• **Work instructions**
Copy every line in the listing that contains "MaxBatchDuration".

↓↓↓

Definition validateRange {uuid} (batch : BatchDTO uuid) (limits : Limits) (receivedAt : Time)
    : res ReasonError validatedRange :=
  if SampleCount batch <=? 0 then Err (invalidSequence "sample_count")
  else if FirstSequence batch <? 0 then Err (invalidSequence "first_sequence")
  else
    let steps := int64_sub (SampleCount batch) 1 in
    if int64_sub max_int64 (FirstSequence batch) <? steps then Err (invalidSequence "last_sequence")
    else
      let lastSequence := int64_add (FirstSequence batch) steps in
      if (SampleIntervalUS batch <=? 0) || (maxExactFloat64Integer <? SampleIntervalUS batch)
         || (Z.quot max_int64 Microsecond <? SampleIntervalUS batch)
      then Err (invalidSequence "sample_interval_us")
      else
        let interval := int64_mul (SampleIntervalUS batch) Microsecond in
        if (0 <? steps) && (Z.quot max_int64 steps <? interval) then Err (invalidSequence "span")
        else
          let span := int64_mul steps interval in
          if (MaxBatchDuration limits <=? 0) || (MaxBatchDuration limits <? span)
          then Err (invalidSequence "span")
          else match parseMeasuredAt (MeasuredAt batch) with
          | None => Err (invalidTimestamp "measured_at")
          | Some first =>
              let '(last, ok) := addTimestampSafe first span in
              if negb ok then Err (invalidTimestamp "last_measured_at")
              else if MaxFutureSkew limits <? 0 then Err (invalidTimestamp "max_future_skew")
              else
                let threshold := UTC (Add receivedAt (MaxFutureSkew limits)) in
                if Year threshold <? 1
                then Err (mkReasonError ReasonTimestampInFuture "last_measured_at")
                else if (Year threshold <=? 9999) && After last threshold
                then Err (mkReasonError ReasonTimestampInFuture "last_measured_at")
                else Ok (mkRange first last lastSequence interval)
          end.

(** ** Timestamps *)

Example parseMeasuredAt_ex :
  map (fun s => (fun t => unix_ns t) <$> parseMeasuredAt s)
    ["2026-05-04T10:20:30Z"; "2026-05-04T10:20:30.123456Z"; "2026-05-04T17:20:30.5+07:00";
     "2026-05-04T10:20:30.1234567Z"; "2026-05-04T24:00:00Z"; "2026-02-30T10:20:30Z";
     "2026-05-04 10:20:30Z"; "2026-05-04T10:20:30"; "2026-05-04T10:20:30.Z"; "0000-05-04T10:20:30Z";
     "2026-05-04T10:20:30+24:00"; "0001-01-01T00:00:00+01:00"]
  = [Some 1777890030000000000; Some 1777890030123456000; Some 1777890030500000000;
     None; None; None; None; None; None; None; None; None].
Proof. vm_compute. reflexivity. Qed.

Lemma substring_cons n m c s : String.substring (S n) m (String c s) = String.substring n m s.
Proof. done. Qed.

Lemma substring_full s : String.substring 0 (String.length s) s = s.
Proof. induction s as [|c s IH]; cbn; [done|]. by rewrite IH. Qed.

Lemma find_zone_some s k : find_zone s = Some k -> exists z c r,
  s = z +:+ String c r /\ String.length z = k /\ is_zone_char c = true
  /\ String.substring 0 k s = z.
Proof.
  revert k. induction s as [|c s IH]; intros k H; cbn in H; [done|].
  destruct (is_zone_char c) eqn:Hc.
  { injection H as <-. by exists "", c, s. }
  destruct (find_zone s) as [k'|] eqn:E; [|done]. injection H as <-.
  destruct (IH _ eq_refl) as (z & c' & r & -> & Hk & Hc' & Hsub).
  exists (String c z), c', r. rewrite str_app_cons. cbn. by rewrite Hk, Hsub.
Qed.

(** An accepted text is nineteen characters of date and time, then a fraction
    or nothing, then the zone. *)
Lemma date_time_shape_inv value : date_time_shape value = true ->
  exists y0 y1 y2 y3 m0 m1 d0 d1 h0 h1 n0 n1 s0 s1 c r, value =
    String y0 (String y1 (String y2 (String y3 (String "-" (String m0 (String m1 (String "-"
    (String d0 (String d1 (String "T" (String h0 (String h1 (String ":" (String n0 (String n1
    (String ":" (String s0 (String s1 (String c r)))))))))))))))))))
    /\ Forall (fun c => is_digit c = true) [y0; y1; y2; y3; m0; m1; d0; d1; h0; h1; n0; n1; s0; s1].
Proof.
  unfold date_time_shape. intros H. rewrite !andb_true_iff in H.
  destruct H as (((((((((((Hl & Hy) & H4) & Hm) & H7) & Hd) & H10) & Hh) & H13) & Hn) & H16) & Hs).
  do 20 (destruct value as [|? value]; [done|]). clear Hl.
  cbn in H4, H7, H10, H13, H16. apply bool_decide_eq_true in H4, H7, H10, H13, H16. subst.
  cbn in Hy, Hm, Hd, Hh, Hn, Hs. unfold allDigits in *. cbn in Hy, Hm, Hd, Hh, Hn, Hs.
  rewrite !andb_true_iff in *. destruct_and?.
  repeat eexists. repeat (constructor; [eassumption|]). constructor.
Qed.

Lemma getnum_digits a b s fixed : is_digit a = true -> is_digit b = true ->
  getnum (String a (String b s)) fixed = Some (10 * digit_val a + digit_val b, s).
Proof. intros Ha Hb. cbn. by rewrite Ha, Hb. Qed.

(** The nanoseconds of a parsed text are those of its fraction. *)
Lemma Parse_nanos y0 y1 y2 y3 m0 m1 d0 d1 h0 h1 n0 n1 s0 s1 r t :
  Forall (fun c => is_digit c = true) [y0; y1; y2; y3; m0; m1; d0; d1; h0; h1; n0; n1; s0; s1] ->
  Parse (String y0 (String y1 (String y2 (String y3 (String "-" (String m0 (String m1 (String "-"
    (String d0 (String d1 (String "T" (String h0 (String h1 (String ":" (String n0 (String n1
    (String ":" (String s0 (String s1 r))))))))))))))))))) = Some t ->
  exists secs, unix_ns t = secs * Second + (parse_frac r).1.
Proof.
  rewrite !list.Forall_cons. intros Hdigits H. destruct_and! Hdigits.
  unfold Parse in H.
  assert (Hy : is_digit y0 && is_digit y1 && is_digit y2 && is_digit y3 = true)
    by (by rewrite !andb_true_iff).
  unfold parse_year in H. rewrite Hy in H.
  repeat (cbn [mbind option_bind] in H; first [rewrite expect_cons in H | rewrite getnum_digits in H by done]).
  cbn [mbind option_bind] in H. destruct (parse_frac r) as [ns s] eqn:Ef.
  destruct (parse_zone s) as [[off s']|]; cbn [mbind option_bind] in H; [|done].
  repeat case_match; try done. injection H as <-. cbn. by eexists.
Qed.

(** A fraction of at most six digits is a whole number of microseconds. *)
Lemma parse_frac_micro ds c r : str_forallb is_digit ds = true -> is_zone_char c = true ->
  (String.length ds <= 6)%nat -> ((parse_frac (String "." (ds +:+ String c r))).1) mod 1000 = 0.
Proof.
  intros Hds Hc Hlen. cbn [parse_frac]. rewrite (bool_decide_true ("."%char = "."%char)) by done.
  assert (Hnd : is_digit c = false).
  { unfold is_zone_char in Hc. gobool. by destruct Hc as [[->| ->]| ->]. }
  cbn [orb]. rewrite take_digits_app by done. case_bool_decide; [done|]. cbn [fst].
  unfold frac_nanos. rewrite Nat.min_r by lia. set (n := String.length ds) in *.
  replace (10 ^ (9 - Z.of_nat n)) with (10 ^ (6 - Z.of_nat n) * 1000).
  - rewrite Z.mul_assoc. by apply Z.mod_mul.
  - change 1000 with (10 ^ 3). rewrite <- Z.pow_add_r by lia. f_equal. lia.
Qed.

Lemma parse_frac_zone c r : is_zone_char c = true -> parse_frac (String c r) = (0, String c r).
Proof.
  intros Hc. cbn. unfold is_zone_char in Hc. gobool. by destruct Hc as [[->| ->]| ->].
Qed.

(** Without a zone character the last byte is no zone. *)
Lemma zone_ok_no_zone c r : find_zone (String c r) = None ->
  zone_ok (slice_from (String.length r) (String c r)) = false.
Proof.
  intros H. unfold slice_from. cbn [String.length].
  replace (S (String.length r) - String.length r)%nat with 1%nat by lia.
  assert (Hl : forall m s, (String.length (String.substring m 1 s) <= 1)%nat).
  { induction m as [|m IH]; intros [|d s]; cbn; try lia; [|apply IH].
    destruct s; cbn; lia. }
  unfold zone_ok. assert (Hne : String.substring (String.length r) 1 (String c r) <> "Z").
  { clear Hl. revert c H. induction r as [|d r IH]; intros c H E; cbn [find_zone] in H.
    - cbn in E. injection E as ->. done.
    - destruct (is_zone_char c); [done|]. cbn [String.length] in E. rewrite substring_cons in E.
      apply (IH d); [|done]. cbn [find_zone]. by destruct (if is_zone_char d then _ else _). }
  rewrite bool_decide_false by done. unfold str_len.
  specialize (Hl (String.length r) (String c r)).
  replace (Z.of_nat _ =? 6) with false; [done|]. symmetry. apply Z.eqb_neq. lia.
Qed.

(** The accepted fraction and zone leave whole microseconds. *)
Lemma rest_micro c r :
  (match find_zone (String c r) with
   | Some k => k = O \/ (c = "."%char /\ (str_len (slice 1 k (String c r)) <= 6)
                        /\ allDigits (slice 1 k (String c r)) = true)
   | None => zone_ok (slice_from (String.length r) (String c r)) = true
   end) -> (parse_frac (String c r)).1 mod 1000 = 0.
Proof.
  destruct (find_zone (String c r)) as [k|] eqn:E; intros H.
  2:{ by rewrite zone_ok_no_zone in H. }
  cbn [find_zone] in E. destruct (is_zone_char c) eqn:Hc; [by rewrite parse_frac_zone|].
  destruct (find_zone r) as [k'|] eqn:E'; [|done]. injection E as <-.
  destruct H as [|(-> & Hlen & Hd)]; [done|].
  apply find_zone_some in E' as (z & c' & r' & -> & Hz & Hc' & Hsub).
  unfold slice in Hlen, Hd. rewrite Nat.sub_succ, Nat.sub_0_r, substring_cons, Hsub in Hlen, Hd.
  unfold allDigits in Hd. apply andb_true_iff in Hd as [_ Hd].
  apply parse_frac_micro; [done..|]. unfold str_len in Hlen. lia.
Qed.

Lemma parseMeasuredAt_ok value t : parseMeasuredAt value = Some t ->
  (exists t', Parse value = Some t' /\ t = UTC t') /\ 1 <= Year t <= 9999 /\ loc_off t = 0
  /\ unix_ns t mod 1000 = 0.
Proof.
  unfold parseMeasuredAt. intros H.
  destruct (date_time_shape value) eqn:Hshape; cbn [negb] in H; [|done].
  destruct (_ =? 0); [done|]. destruct (fraction_ok _ _) eqn:Hfrac; cbn [negb] in H; [|done].
  destruct (zone_ok _) eqn:Hzone; cbn [negb] in H; [|done].
  destruct (_ || _ || _); [done|]. apply bind_Some in H as (p & Hp & H).
  destruct (validCalendarYear (UTC p)) eqn:Hyear; cbn [negb] in H; [|done]. injection H as <-.
  split_and!; [by exists p| | |done|].
  1,2: unfold validCalendarYear in Hyear; gobool; lia.
  change (unix_ns (UTC p)) with (unix_ns p).
  apply date_time_shape_inv in Hshape
    as (y0&y1&y2&y3&m0&m1&d0&d1&h0&h1&n0&n1&s0&s1&c&r&->&Hdigits).
  apply (Parse_nanos _ _ _ _ _ _ _ _ _ _ _ _ _ _ (String c r)) in Hp as [secs ->]; [|exact Hdigits].
  assert (Hms : (parse_frac (String c r)).1 mod 1000 = 0).
  2:{ unfold Second. rewrite Z.add_mod by done. rewrite Hms.
      replace (secs * 1000000000) with (secs * 1000000 * 1000) by lia. by rewrite Z.mod_mul. }
  clear secs Hdigits Hyear p. apply rest_micro.
  match type of Hzone with zone_ok (slice_from (zone_start ?V) _) = true =>
    assert (E19 : slice_from 19 V = String c r) by (cbn; by rewrite substring_full)
  end.
  unfold zone_start in Hzone, Hfrac. rewrite E19 in Hzone, Hfrac.
  destruct (find_zone (String c r)) as [k|]; [|exact Hzone].
  unfold fraction_ok in Hfrac. rewrite orb_true_iff, !andb_true_iff in Hfrac.
  destruct Hfrac as [Hk|(Hdot & (_ & Hlen) & Hd)]; [left; apply Nat.eqb_eq in Hk; lia|right].
  split_and!; [by apply bool_decide_eq_true in Hdot|by apply Z.leb_le in Hlen|exact Hd].
Qed.

(** ** Ranges *)

(** The accepted batches, in unbounded arithmetic. *)
Record range_ok {uuid} (b : BatchDTO uuid) (limits : Limits) (receivedAt : Time)
    (r : validatedRange) : Prop := {
  rng_count : 0 < SampleCount b;
  rng_first : 0 <= FirstSequence b;
  rng_last : FirstSequence b + SampleCount b - 1 <= max_int64;
  rng_last_eq : LastSequence r = FirstSequence b + SampleCount b - 1;
  rng_us : 0 < SampleIntervalUS b <= maxExactFloat64Integer;
  rng_interval : Interval r = SampleIntervalUS b * Microsecond;
  rng_interval_max : Interval r <= max_int64;
  rng_span : (SampleCount b - 1) * Interval r <= MaxBatchDuration limits;
  rng_measured : parseMeasuredAt (MeasuredAt b) = Some (FirstMeasuredAt r);
  rng_last_time : LastMeasuredAt r
    = UTC (Add (FirstMeasuredAt r) ((SampleCount b - 1) * Interval r));
  rng_last_year : 1 <= Year (LastMeasuredAt r) <= 9999;
  rng_skew : 0 <= MaxFutureSkew limits;
  rng_future : let threshold := UTC (Add receivedAt (MaxFutureSkew limits)) in
    1 <= Year threshold
    /\ (9999 < Year threshold \/ unix_ns (LastMeasuredAt r) <= unix_ns threshold);
}.

(** What the decoder and the limits guarantee of the machine integers. *)
Definition batch_widths {uuid} (b : BatchDTO uuid) (limits : Limits) : Prop :=
  SampleCount b <= max_int32 /\ in_int64 (FirstSequence b) /\ in_int64 (SampleIntervalUS b)
  /\ 0 < MaxBatchDuration limits <= max_int64.

Lemma quot_le_mul n d x : 0 < d -> 0 <= n -> (x <= Z.quot n d <-> d * x <= n).
Proof.
  intros Hd Hn. rewrite Z.quot_div_nonneg by lia. split; intros H.
  - pose proof (Z.mul_div_le n d Hd). nia.
  - by apply Z.div_le_lower_bound.
Qed.

Ltac in_width := unfold in_int64, min_int64, max_int64, max_int32, maxExactFloat64Integer, Microsecond in *.

(** Rewrites every 64-bit operation whose exact result is in range. *)
Ltac exact64 := unfold int64_sub, int64_add, int64_mul;
  repeat match goal with
  | |- context [wrap64 ?e] => rewrite (wrap64_id e) by (in_width; nia)
  end.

↑↑↑

• **Final answer**
          if (MaxBatchDuration limits <=? 0) || (MaxBatchDuration limits <? span)
  rng_span : (SampleCount b - 1) * Interval r <= MaxBatchDuration limits;
  /\ 0 < MaxBatchDuration limits <= max_int64.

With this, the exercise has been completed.